**WHAT YOU HAVE TO DO**
Count every line below that holds "where". The answer is the number alone.
Start of DATA FOR PROCESSING
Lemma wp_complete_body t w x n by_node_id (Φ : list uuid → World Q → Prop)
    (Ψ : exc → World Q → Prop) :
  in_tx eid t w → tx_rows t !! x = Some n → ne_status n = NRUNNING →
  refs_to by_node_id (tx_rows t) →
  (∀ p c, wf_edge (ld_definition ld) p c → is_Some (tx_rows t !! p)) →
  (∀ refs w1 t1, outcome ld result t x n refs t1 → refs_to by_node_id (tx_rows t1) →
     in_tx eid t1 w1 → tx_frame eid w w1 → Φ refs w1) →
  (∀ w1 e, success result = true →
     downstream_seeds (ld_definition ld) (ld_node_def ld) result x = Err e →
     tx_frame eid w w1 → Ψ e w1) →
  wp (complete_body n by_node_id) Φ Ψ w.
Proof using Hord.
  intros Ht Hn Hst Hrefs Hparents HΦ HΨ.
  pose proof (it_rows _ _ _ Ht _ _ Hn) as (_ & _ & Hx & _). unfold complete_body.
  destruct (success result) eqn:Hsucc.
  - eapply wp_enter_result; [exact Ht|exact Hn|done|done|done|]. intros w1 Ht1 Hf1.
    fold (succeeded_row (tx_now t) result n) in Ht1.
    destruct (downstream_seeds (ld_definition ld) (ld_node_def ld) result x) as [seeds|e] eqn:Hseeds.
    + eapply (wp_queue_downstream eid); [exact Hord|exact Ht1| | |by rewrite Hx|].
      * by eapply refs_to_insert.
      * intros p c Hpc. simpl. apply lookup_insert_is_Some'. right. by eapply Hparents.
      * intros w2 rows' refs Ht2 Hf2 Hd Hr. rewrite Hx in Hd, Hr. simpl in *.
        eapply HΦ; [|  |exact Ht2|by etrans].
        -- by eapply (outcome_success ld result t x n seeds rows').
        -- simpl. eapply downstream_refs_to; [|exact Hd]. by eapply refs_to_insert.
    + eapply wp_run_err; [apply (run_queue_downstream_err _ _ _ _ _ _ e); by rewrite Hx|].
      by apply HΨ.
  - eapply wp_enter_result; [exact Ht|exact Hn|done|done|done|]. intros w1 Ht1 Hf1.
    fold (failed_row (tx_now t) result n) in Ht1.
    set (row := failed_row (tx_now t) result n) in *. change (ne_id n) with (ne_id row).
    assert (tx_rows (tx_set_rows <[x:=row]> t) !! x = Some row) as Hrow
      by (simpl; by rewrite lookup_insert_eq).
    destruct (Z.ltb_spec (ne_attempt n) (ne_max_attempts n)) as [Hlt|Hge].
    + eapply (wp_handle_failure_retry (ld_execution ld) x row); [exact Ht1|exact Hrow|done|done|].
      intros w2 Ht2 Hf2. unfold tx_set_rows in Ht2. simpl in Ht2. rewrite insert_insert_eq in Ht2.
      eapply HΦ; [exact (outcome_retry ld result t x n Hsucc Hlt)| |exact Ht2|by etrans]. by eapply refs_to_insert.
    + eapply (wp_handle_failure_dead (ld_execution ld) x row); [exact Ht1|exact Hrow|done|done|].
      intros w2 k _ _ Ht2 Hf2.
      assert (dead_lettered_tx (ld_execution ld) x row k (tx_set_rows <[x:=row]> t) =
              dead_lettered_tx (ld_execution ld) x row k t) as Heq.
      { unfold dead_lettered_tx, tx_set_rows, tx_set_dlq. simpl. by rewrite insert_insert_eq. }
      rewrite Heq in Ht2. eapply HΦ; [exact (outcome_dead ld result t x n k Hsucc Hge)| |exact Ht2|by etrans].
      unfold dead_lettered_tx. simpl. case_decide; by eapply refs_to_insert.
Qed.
End of DATA FOR PROCESSING
Start of DATA FOR PROCESSING
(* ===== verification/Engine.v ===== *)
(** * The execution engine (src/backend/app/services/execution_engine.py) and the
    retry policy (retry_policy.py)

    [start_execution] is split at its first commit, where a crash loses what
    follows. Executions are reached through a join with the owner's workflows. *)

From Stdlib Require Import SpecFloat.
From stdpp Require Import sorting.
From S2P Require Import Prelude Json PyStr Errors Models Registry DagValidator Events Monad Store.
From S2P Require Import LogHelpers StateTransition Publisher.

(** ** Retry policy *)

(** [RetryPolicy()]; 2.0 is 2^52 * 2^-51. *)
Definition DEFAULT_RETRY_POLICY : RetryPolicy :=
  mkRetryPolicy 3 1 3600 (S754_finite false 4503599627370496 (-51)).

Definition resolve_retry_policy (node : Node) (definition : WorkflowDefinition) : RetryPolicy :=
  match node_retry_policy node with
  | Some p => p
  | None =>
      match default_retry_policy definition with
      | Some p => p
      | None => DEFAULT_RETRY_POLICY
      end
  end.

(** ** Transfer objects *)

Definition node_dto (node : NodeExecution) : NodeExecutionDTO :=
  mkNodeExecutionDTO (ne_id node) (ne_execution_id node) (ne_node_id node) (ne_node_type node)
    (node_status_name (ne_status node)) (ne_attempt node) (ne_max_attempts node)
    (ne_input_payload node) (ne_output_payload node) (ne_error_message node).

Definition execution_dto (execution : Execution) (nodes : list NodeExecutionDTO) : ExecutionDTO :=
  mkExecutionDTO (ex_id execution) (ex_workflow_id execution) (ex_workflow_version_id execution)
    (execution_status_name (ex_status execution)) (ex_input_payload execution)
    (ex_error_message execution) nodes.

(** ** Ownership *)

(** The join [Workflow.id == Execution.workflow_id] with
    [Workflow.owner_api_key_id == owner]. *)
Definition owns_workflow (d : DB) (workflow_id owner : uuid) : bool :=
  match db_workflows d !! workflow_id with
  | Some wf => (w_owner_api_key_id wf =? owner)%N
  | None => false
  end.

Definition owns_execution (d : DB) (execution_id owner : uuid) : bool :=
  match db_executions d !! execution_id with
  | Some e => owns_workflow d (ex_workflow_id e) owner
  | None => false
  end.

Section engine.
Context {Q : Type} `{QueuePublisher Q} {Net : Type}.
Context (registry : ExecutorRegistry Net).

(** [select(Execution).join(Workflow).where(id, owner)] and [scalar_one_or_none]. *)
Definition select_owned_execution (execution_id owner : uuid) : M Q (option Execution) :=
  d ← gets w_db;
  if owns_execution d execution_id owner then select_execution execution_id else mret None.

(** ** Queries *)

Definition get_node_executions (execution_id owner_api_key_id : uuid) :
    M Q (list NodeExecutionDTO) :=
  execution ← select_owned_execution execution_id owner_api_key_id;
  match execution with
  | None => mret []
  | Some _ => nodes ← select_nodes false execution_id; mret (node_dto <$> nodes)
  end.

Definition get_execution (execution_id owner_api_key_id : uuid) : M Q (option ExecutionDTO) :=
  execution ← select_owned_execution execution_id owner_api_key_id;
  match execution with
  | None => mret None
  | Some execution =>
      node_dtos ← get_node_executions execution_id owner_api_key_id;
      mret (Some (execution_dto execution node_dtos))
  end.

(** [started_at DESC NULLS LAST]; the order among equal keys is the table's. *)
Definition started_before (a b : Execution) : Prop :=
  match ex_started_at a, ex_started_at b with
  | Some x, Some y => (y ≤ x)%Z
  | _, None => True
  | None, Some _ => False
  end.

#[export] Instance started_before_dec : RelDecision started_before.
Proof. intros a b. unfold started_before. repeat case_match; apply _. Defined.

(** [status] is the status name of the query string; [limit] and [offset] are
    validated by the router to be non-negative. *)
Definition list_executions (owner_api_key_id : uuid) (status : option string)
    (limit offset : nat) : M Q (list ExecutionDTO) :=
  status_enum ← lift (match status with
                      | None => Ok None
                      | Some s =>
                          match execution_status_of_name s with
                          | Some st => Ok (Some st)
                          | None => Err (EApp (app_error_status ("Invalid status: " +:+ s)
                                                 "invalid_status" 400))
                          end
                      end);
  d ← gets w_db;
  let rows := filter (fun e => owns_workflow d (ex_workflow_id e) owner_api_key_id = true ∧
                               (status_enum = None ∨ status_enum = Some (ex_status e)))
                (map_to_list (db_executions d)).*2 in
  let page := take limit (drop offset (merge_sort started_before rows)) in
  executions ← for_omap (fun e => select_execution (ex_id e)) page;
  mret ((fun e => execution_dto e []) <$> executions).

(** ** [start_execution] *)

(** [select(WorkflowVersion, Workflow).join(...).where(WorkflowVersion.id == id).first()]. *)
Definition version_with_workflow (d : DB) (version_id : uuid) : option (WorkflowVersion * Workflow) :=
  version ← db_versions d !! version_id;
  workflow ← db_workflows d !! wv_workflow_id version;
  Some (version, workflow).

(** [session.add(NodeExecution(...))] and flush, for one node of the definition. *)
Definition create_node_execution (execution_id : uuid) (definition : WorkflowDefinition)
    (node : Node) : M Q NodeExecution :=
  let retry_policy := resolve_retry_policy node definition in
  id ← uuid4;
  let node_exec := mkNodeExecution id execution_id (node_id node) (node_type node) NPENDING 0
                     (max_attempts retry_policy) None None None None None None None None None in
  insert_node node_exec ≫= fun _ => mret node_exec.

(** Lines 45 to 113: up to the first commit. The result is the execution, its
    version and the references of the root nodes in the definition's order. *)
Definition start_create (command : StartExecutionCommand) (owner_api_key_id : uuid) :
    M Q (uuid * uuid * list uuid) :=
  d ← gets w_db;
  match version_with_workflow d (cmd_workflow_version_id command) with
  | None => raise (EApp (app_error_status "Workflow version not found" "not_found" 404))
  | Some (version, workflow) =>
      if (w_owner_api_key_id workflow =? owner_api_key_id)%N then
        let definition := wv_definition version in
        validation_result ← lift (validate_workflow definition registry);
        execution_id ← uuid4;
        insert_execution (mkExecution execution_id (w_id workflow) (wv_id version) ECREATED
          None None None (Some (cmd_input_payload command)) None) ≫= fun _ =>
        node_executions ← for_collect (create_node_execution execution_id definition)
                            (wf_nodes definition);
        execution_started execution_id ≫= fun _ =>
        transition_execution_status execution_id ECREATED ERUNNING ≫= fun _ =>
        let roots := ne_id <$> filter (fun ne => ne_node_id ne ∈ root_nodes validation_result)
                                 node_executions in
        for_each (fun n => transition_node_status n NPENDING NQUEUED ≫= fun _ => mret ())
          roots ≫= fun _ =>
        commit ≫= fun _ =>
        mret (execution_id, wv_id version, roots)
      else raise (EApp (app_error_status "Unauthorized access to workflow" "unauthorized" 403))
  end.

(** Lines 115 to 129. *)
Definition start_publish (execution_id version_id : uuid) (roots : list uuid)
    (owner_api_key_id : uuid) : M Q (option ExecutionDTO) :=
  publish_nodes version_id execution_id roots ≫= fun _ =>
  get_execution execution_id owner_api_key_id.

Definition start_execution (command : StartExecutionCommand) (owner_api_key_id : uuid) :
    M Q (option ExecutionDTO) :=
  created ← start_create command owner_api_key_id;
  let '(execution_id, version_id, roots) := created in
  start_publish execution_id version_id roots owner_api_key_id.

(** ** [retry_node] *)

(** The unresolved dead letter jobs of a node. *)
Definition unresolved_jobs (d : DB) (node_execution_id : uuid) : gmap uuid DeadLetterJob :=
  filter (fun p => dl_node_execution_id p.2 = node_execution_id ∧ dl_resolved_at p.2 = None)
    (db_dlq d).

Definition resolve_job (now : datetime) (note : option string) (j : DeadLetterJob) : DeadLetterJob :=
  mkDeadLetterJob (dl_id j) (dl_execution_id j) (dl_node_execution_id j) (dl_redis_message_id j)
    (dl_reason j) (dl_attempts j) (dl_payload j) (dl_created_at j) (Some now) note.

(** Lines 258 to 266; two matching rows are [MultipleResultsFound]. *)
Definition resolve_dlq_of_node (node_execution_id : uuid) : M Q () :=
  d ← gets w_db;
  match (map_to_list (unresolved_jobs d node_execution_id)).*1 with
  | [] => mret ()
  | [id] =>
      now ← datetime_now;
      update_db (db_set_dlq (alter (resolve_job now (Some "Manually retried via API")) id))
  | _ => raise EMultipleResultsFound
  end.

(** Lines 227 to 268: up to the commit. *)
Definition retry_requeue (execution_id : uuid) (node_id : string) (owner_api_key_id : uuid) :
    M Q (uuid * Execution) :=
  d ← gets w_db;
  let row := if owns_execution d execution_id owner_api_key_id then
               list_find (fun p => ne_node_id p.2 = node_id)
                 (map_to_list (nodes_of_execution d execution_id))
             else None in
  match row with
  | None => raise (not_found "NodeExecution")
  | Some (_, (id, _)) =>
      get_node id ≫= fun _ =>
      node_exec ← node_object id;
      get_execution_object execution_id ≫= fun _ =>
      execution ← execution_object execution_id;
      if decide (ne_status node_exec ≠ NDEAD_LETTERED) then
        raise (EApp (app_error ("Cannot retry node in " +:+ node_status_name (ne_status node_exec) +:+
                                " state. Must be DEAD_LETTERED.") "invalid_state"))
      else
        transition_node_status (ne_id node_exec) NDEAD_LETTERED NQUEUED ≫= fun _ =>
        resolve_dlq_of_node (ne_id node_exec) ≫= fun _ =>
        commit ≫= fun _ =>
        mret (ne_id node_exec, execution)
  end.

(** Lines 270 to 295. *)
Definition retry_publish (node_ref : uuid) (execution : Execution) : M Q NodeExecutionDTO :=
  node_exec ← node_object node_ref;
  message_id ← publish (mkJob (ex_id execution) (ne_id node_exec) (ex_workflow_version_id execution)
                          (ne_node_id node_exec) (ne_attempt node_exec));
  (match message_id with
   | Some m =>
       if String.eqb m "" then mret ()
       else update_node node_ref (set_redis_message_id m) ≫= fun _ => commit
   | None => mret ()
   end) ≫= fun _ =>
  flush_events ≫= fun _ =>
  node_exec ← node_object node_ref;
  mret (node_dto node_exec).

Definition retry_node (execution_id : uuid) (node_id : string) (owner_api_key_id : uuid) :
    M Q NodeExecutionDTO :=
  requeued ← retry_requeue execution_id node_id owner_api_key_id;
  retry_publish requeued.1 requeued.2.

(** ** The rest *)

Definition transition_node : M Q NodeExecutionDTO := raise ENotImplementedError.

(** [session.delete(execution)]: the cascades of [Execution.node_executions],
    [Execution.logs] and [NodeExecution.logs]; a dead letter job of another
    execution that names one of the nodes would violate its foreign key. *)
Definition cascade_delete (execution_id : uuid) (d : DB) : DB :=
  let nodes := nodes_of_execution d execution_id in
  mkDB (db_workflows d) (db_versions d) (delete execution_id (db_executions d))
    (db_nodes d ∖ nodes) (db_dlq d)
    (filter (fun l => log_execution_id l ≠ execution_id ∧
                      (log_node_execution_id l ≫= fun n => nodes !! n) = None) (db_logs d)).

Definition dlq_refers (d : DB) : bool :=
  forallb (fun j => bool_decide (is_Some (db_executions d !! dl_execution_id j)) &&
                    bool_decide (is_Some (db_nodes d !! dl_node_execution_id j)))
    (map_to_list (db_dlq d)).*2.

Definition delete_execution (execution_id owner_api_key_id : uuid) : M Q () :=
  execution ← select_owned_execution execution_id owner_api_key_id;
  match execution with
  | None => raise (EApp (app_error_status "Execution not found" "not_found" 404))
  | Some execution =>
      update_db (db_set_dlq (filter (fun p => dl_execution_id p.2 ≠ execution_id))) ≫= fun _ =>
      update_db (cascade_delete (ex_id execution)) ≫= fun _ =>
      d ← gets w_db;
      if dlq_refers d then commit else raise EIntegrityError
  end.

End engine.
End of DATA FOR PROCESSING
**EXPECTED ANSWER**
3